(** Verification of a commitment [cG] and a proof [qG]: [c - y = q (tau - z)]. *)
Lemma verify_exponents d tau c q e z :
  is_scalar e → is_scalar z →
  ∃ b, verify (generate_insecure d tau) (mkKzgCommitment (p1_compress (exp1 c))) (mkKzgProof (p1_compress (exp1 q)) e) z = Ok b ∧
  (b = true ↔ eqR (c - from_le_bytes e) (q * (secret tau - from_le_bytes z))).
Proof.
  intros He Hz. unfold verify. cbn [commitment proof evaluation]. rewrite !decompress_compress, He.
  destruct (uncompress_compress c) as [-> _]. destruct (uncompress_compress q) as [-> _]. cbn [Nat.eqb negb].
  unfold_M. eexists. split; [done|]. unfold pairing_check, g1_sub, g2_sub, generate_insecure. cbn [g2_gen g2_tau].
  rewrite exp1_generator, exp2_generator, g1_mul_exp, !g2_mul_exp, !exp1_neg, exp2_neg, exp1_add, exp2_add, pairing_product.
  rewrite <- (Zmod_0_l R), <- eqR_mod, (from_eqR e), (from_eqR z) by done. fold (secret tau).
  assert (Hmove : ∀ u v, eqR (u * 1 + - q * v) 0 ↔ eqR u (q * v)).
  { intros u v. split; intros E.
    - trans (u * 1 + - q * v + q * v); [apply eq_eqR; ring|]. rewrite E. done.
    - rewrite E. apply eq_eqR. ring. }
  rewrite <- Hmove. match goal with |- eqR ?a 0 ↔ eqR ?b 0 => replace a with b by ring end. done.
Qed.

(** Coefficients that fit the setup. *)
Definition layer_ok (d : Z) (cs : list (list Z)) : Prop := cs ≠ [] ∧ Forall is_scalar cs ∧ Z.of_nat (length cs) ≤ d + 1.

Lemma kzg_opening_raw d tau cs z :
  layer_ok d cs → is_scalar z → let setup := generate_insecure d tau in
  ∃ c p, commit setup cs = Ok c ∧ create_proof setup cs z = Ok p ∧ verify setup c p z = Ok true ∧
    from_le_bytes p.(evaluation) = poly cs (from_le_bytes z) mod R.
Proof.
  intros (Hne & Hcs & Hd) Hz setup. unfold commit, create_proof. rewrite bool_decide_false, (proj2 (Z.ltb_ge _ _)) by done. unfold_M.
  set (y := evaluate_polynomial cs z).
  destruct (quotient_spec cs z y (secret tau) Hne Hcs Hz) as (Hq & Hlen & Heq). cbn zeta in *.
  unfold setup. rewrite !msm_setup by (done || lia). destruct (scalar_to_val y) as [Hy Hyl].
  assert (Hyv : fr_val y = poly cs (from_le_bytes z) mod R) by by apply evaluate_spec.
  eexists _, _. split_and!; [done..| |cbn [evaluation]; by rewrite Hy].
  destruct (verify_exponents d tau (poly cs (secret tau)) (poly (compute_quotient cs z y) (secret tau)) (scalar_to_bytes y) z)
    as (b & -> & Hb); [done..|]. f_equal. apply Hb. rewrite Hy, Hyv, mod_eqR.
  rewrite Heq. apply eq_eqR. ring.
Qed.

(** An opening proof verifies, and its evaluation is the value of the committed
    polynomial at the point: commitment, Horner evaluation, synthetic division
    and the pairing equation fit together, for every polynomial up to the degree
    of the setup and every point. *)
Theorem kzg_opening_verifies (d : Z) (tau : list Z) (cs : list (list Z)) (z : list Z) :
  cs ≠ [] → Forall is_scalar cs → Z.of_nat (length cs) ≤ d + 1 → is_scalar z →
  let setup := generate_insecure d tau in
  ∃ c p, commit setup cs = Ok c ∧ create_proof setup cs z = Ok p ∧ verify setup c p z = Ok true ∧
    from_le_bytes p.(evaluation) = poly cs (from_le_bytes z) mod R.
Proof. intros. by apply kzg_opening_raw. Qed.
* * * * * * * * *
■ **About this task**
Print the records verbatim, stopping after the "exp1_add, exp2_add, pairing_product." line.

■ **Exercise answer**
(** Verification of a commitment [cG] and a proof [qG]: [c - y = q (tau - z)]. *)
Lemma verify_exponents d tau c q e z :
  is_scalar e → is_scalar z →
  ∃ b, verify (generate_insecure d tau) (mkKzgCommitment (p1_compress (exp1 c))) (mkKzgProof (p1_compress (exp1 q)) e) z = Ok b ∧
  (b = true ↔ eqR (c - from_le_bytes e) (q * (secret tau - from_le_bytes z))).
Proof.
  intros He Hz. unfold verify. cbn [commitment proof evaluation]. rewrite !decompress_compress, He.
  destruct (uncompress_compress c) as [-> _]. destruct (uncompress_compress q) as [-> _]. cbn [Nat.eqb negb].
  unfold_M. eexists. split; [done|]. unfold pairing_check, g1_sub, g2_sub, generate_insecure. cbn [g2_gen g2_tau].
  rewrite exp1_generator, exp2_generator, g1_mul_exp, !g2_mul_exp, !exp1_neg, exp2_neg, exp1_add, exp2_add, pairing_product.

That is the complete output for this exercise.